## PROBLEM STATEMENT
Every line in the entries where "JObj" is found should be copied.

[Start of section]

(** The connections of a workspace with what belongs to them. *)
Definition projection_of (tools : list WorkspaceIntegrationToolSnapshot)
    (policies : list WorkspaceIntegrationToolPolicy) (source : WorkspaceIntegrationSource)
    (c : WorkspaceIntegrationConnection) : WorkspaceIntegrationConnectorProjection :=
  mkConnectorProjection source c
    (List.filter (λ r, String.eqb (Snapshot_ConnectionID r) (Connection_ID c)) tools)
    (List.filter (λ r, String.eqb (ToolPolicy_ConnectionID r) (Connection_ID c)) policies).
Definition sources_of (workspaceID : string) (s : Integrations) : list WorkspaceIntegrationSource :=
  order_by Source_DisplayName Source_Slug
    (select (λ r, String.eqb (Source_WorkspaceID r) workspaceID) (wi_sources s)).
Definition connections_of (workspaceID : string) (s : Integrations)
    : list WorkspaceIntegrationConnection :=
  order_by Connection_DisplayName Connection_Slug
    (select (λ r, String.eqb (Connection_WorkspaceID r) workspaceID) (wi_connections s)).
Definition snapshots_of (workspaceID : string) (s : Integrations)
    : list WorkspaceIntegrationToolSnapshot :=
  order_by Snapshot_ConnectionID Snapshot_ToolName
    (select (λ r, String.eqb (Snapshot_WorkspaceID r) workspaceID) (wi_snapshots s)).
Definition policies_of (workspaceID : string) (s : Integrations)
    : list WorkspaceIntegrationToolPolicy :=
  order_by ToolPolicy_ConnectionID ToolPolicy_ToolName
    (select (λ r, String.eqb (ToolPolicy_WorkspaceID r) workspaceID) (wi_policies s)).
Definition join_projections (sources : list WorkspaceIntegrationSource)
    (connections : list WorkspaceIntegrationConnection)
    (tools : list WorkspaceIntegrationToolSnapshot) (policies : list WorkspaceIntegrationToolPolicy)
    : list WorkspaceIntegrationConnectorProjection :=
  omap (λ c,
    (λ source, projection_of tools policies source c) <$>
      head (List.filter (λ src, String.eqb (Source_ID src) (Connection_SourceID c)) sources))
    connections.
Definition ListWorkspaceIntegrationConnectorProjections (workspaceID : string)
    : I (list WorkspaceIntegrationConnectorProjection) :=
  let! sources := stmt (gets (sources_of workspaceID)) in
  let! connections := stmt (gets (connections_of workspaceID)) in
  let! tools := stmt (gets (snapshots_of workspaceID)) in
  let! policies := stmt (gets (policies_of workspaceID)) in
  ret (join_projections sources connections tools policies).

(** ** The projection of an integration *)

Definition workspaceIntegrationConnectorIsGoogleWorkspace (integration : WorkspaceIntegration)
    : bool :=
  EqualFold (TrimSpace (Integration_Kind integration)) "google_workspace" ||
  EqualFold (TrimSpace (Integration_Slug integration)) "google-workspace".
Definition workspaceIntegrationConnectorGoogleServiceToolSourceSlug
    (integration : WorkspaceIntegration) (toolName : string) : option string :=
  if negb (workspaceIntegrationConnectorIsGoogleWorkspace integration) then None
  else
    let name := ToLower (TrimSpace toolName) in
    if HasPrefix name "gmail_" then Some "gmail"
    else if HasPrefix name "drive_" then Some "google-drive"
    else if HasPrefix name "calendar_" then Some "google-calendar"
    else if HasPrefix name "docs_" then Some "google-docs"
    else None.
Definition workspaceIntegrationConnectorSourceSlug (integration : WorkspaceIntegration) : string :=
  let kind := workspaceIntegrationConnectorAddressSegment
    (ReplaceAll (Integration_Kind integration) "_" "-") "" in
  if negb (String.eqb kind "") then kind
  else workspaceIntegrationConnectorAddressSegment (Integration_Slug integration) "integration".
Definition workspaceIntegrationConnectorToolSourceSlug (integration : WorkspaceIntegration)
    (tool : workspaceIntegrationV1ManifestTool) : string :=
  match workspaceIntegrationConnectorGoogleServiceToolSourceSlug integration (V1_Name tool) with
  | Some source => source
  | None =>
      let source := ToLower (TrimSpace (V1_Source tool)) in
      if negb (String.eqb source "") && workspaceIntegrationConnectorIsGoogleWorkspace integration
      then workspaceIntegrationConnectorAddressSegment source
             (workspaceIntegrationConnectorSourceSlug integration)
      else workspaceIntegrationConnectorSourceSlug integration
  end.

(** Names to show. *)
Fixpoint ToUpper (s : string) : string :=
  match s with
  | EmptyString => EmptyString
  | String c s' =>
      let n := Ascii.nat_of_ascii c in
      String (if Nat.leb 97 n && Nat.leb n 122 then Ascii.ascii_of_nat (n - 32) else c) (ToUpper s')
  end.
Definition title_word (part : string) : string :=
  match part with
  | EmptyString => EmptyString
  | String c rest => ToUpper (char1 c) +:+ ToLower rest
  end.
Definition Fields (s : string) : list string :=
  List.filter (λ p, negb (String.eqb p ""))
    (Split " " (string_of_list_ascii ((λ c, if is_space c then " "%char else c) <$>
                  list_ascii_of_string s))).
Definition workspaceIntegrationConnectorTitle (value : string) : string :=
  String.concat " " (title_word <$> Fields value).
Definition workspaceIntegrationConnectorSourceDisplayNameForSlug
    (integration : WorkspaceIntegration) (sourceSlug : string) : string :=
  let google := if workspaceIntegrationConnectorIsGoogleWorkspace integration
    then assoc sourceSlug [("gmail", "Gmail"); ("google-drive", "Google Drive");
           ("google-calendar", "Google Calendar"); ("google-docs", "Google Docs")]
    else None in
  match google with
  | Some name => name
  | None =>
      if String.eqb (TrimSpace (Integration_Kind integration)) ""
      then Integration_DisplayName integration
      else workspaceIntegrationConnectorTitle (ReplaceAll (Integration_Kind integration) "_" " ")
  end.
Definition workspaceIntegrationConnectorGoogleEmail (integration : WorkspaceIntegration) : string :=
  match Integration_Config integration with
  | Some config =>
      match decode_struct [("email", SString)] config with
      | Some fs => TrimSpace (get_string "email" fs "")
      | None => ""
      end
  | None => ""
  end.
Definition workspaceIntegrationConnectorConnectionDisplayName (integration : WorkspaceIntegration)
    (sourceSlug : string) : string :=
  if negb (workspaceIntegrationConnectorIsGoogleWorkspace integration)
  then Integration_DisplayName integration
  else
    let email := workspaceIntegrationConnectorGoogleEmail integration in
    if String.eqb email "" then Integration_DisplayName integration
    else workspaceIntegrationConnectorSourceDisplayNameForSlug integration sourceSlug
           +:+ " - " +:+ email.
Definition workspaceIntegrationConnectorImporter (integration : WorkspaceIntegration) : string :=
  let transport := ToLower (TrimSpace (Integration_Transport integration)) in
  if String.eqb transport "mcp-remote" then "mcp"
  else if one_of ["http"; "rest"] transport then
    let kind := ToLower (TrimSpace (Integration_Kind integration)) in
    if one_of ["openapi"; "graphql"] kind then kind else "http"
  else if String.eqb transport "" then "http" else transport.

Definition workspaceIntegrationConnectorProjectionSource (integration : WorkspaceIntegration)
    (sourceSlug : string) : WorkspaceIntegrationSource :=
  mkWorkspaceIntegrationSource "" (Integration_WorkspaceID integration) sourceSlug
    (workspaceIntegrationConnectorSourceDisplayNameForSlug integration sourceSlug)
    (Integration_Kind integration) (workspaceIntegrationConnectorImporter integration)
    (Some empty_object) zero_time zero_time.
Definition endpoint_of (integration : WorkspaceIntegration) : string :=
  TrimSpace (default "" (Integration_Endpoint integration)).
Definition workspaceIntegrationConnectorConnectionConfigPayload (integration : WorkspaceIntegration)
    (sourceSlug : string) : json :=
  let endpoint := endpoint_of integration in
  JObj ([("transport", JStr (Integration_Transport integration));
         ("endpoint_present", JBool (negb (String.eqb endpoint "")));
         ("projection", JStr "v1_workspace_integrations");
         ("source_slug", JStr sourceSlug)] ++
        (if String.eqb endpoint "" then [] else [("endpoint", JStr endpoint)])).
Definition workspaceIntegrationConnectorToolProvenancePayload (integration : WorkspaceIntegration)
    (sourceSlug legacyToolID : string) (tool : workspaceIntegrationV1ManifestTool) : json :=
  JObj ([("projection", JStr "v1_workspace_integrations");
         ("legacy_integration_id", JStr (Integration_ID integration));
         ("legacy_tool_id", JStr legacyToolID);
         ("transport", JStr (Integration_Transport integration));
         ("endpoint_present", JBool (negb (String.eqb (endpoint_of integration) "")));
         ("source_slug", JStr sourceSlug)] ++
        match V1_Request tool with
        | None | Some JNull => []
        | Some request => [("request", request)]
        end).
Definition workspaceIntegrationConnectorCredentialState (integration : WorkspaceIntegration)
    : string := if Integration_Enabled integration then "connected" else "disconnected".
Definition first_schema (schemas : list (option json)) : option json :=
  Some (default any_object (foldr (λ o acc, match o with Some _ => o | None => acc end) None schemas)).
Definition workspaceIntegrationConnectorToolInputSchema (tool : workspaceIntegrationV1ManifestTool)
    : option json := first_schema [V1_Parameters tool; V1_InputSchema tool; V1_Schema tool].
Definition workspaceIntegrationConnectorToolAnnotations (tool : workspaceIntegrationV1ManifestTool)
    : option json := or_default empty_object (V1_Annotations tool).
Definition write_markers : list string :=
  ["create"; "update"; "delete"; "remove"; "send"; "write"; "patch"; "post"].
Definition workspaceIntegrationConnectorToolAccess (tool : workspaceIntegrationV1ManifestTool)
    : string :=
  let access := ToLower (TrimSpace (V1_Access tool)) in
  if one_of ["read"; "write"] access then access
  else if existsb (Contains (ToLower (V1_Name tool))) write_markers then "write" else "read".
Definition workspaceIntegrationConnectorToolSource (integration : WorkspaceIntegration)
    (tool : workspaceIntegrationV1ManifestTool) : string :=
  let source := ToLower (TrimSpace (V1_Source tool)) in
  if negb (String.eqb source "") then source
  else match workspaceIntegrationConnectorGoogleServiceToolSourceSlug integration (V1_Name tool) with
       | Some source => source
       | None => workspaceIntegrationConnectorImporter integration
       end.
(** *** The request *)

Definition call_direct (workspace : Workspace) (integrations : list WorkspaceIntegration)
    (requestedTool : string) (args : list (string * json)) : I response :=
  let! found := resolveWorkspaceIntegrationRuntimeTool (Some workspace) integrations requestedTool in
  match found with
  | None =>
      let! '(descriptors, _) := buildWorkspaceIntegrationRuntimeToolDescriptorsWithSource
        (Some workspace) integrations false in
      let why := not_runnable
        (resolveWorkspaceIntegrationFacadeToolDescriptor descriptors requestedTool) in
      reply_error why.1 why.2
  | Some r =>
      if requires_approval r then
        reply_error 409 (workspaceIntegrationApprovalRequiredMessage requestedTool)
      else
        let! result := try (callWorkspaceIntegrationTool (Resolved_Integration r)
                              (Resolved_Tool r) args) in
        match result with
        | Err _ => reply_error 502 "tool call failed"
        | Ok result =>
            let slug := Integration_Slug (Resolved_Integration r) in
            reply 200 (JObj [("integration", JStr slug);
              ("tool", JStr (slug +:+ "." +:+ Tool_Name (Resolved_Tool r)));
              ("result", JObj result)])
        end
  end.
(** The body has [arguments] or [params]; [None] does not decode. *)
Definition call_body : Type := option (option (list (string * json)) * option (list (string * json))).
Definition handleWorkspaceIntegrationCallTool (authorization requestedTool : string)
    (body : call_body) : I response :=
  requireWorkspaceIntegrationToken authorization (λ machineID workspace,
  if String.eqb requestedTool "" then reply_error 400 "tool is required"
  else
    let! l := try (ListEnabledWorkspaceIntegrationsForMachine machineID) in
    match l with
    | Err _ => reply_error 500 "failed to list workspace integration tools"
    | Ok integrations =>
        match body with
        | None => reply_error 400 "invalid request body"
        | Some (arguments, params) =>
            let args := default [] (or_old params arguments) in
            if isWorkspaceIntegrationFacadeTool requestedTool then
              let! '(status, result) :=
                callWorkspaceIntegrationFacadeTool workspace integrations requestedTool args in
              match result with
              | Ok j => reply 200 j
              | Err e => reply_error status (match e with ErrText msg => msg | _ => "error" end)
              end
            else call_direct workspace integrations requestedTool args
        end
    end).
End Gateway.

[End of section]

## ANSWER TO THIS EXERCISE
  JObj ([("transport", JStr (Integration_Transport integration));
  JObj ([("projection", JStr "v1_workspace_integrations");
            reply 200 (JObj [("integration", JStr slug);
              ("result", JObj result)])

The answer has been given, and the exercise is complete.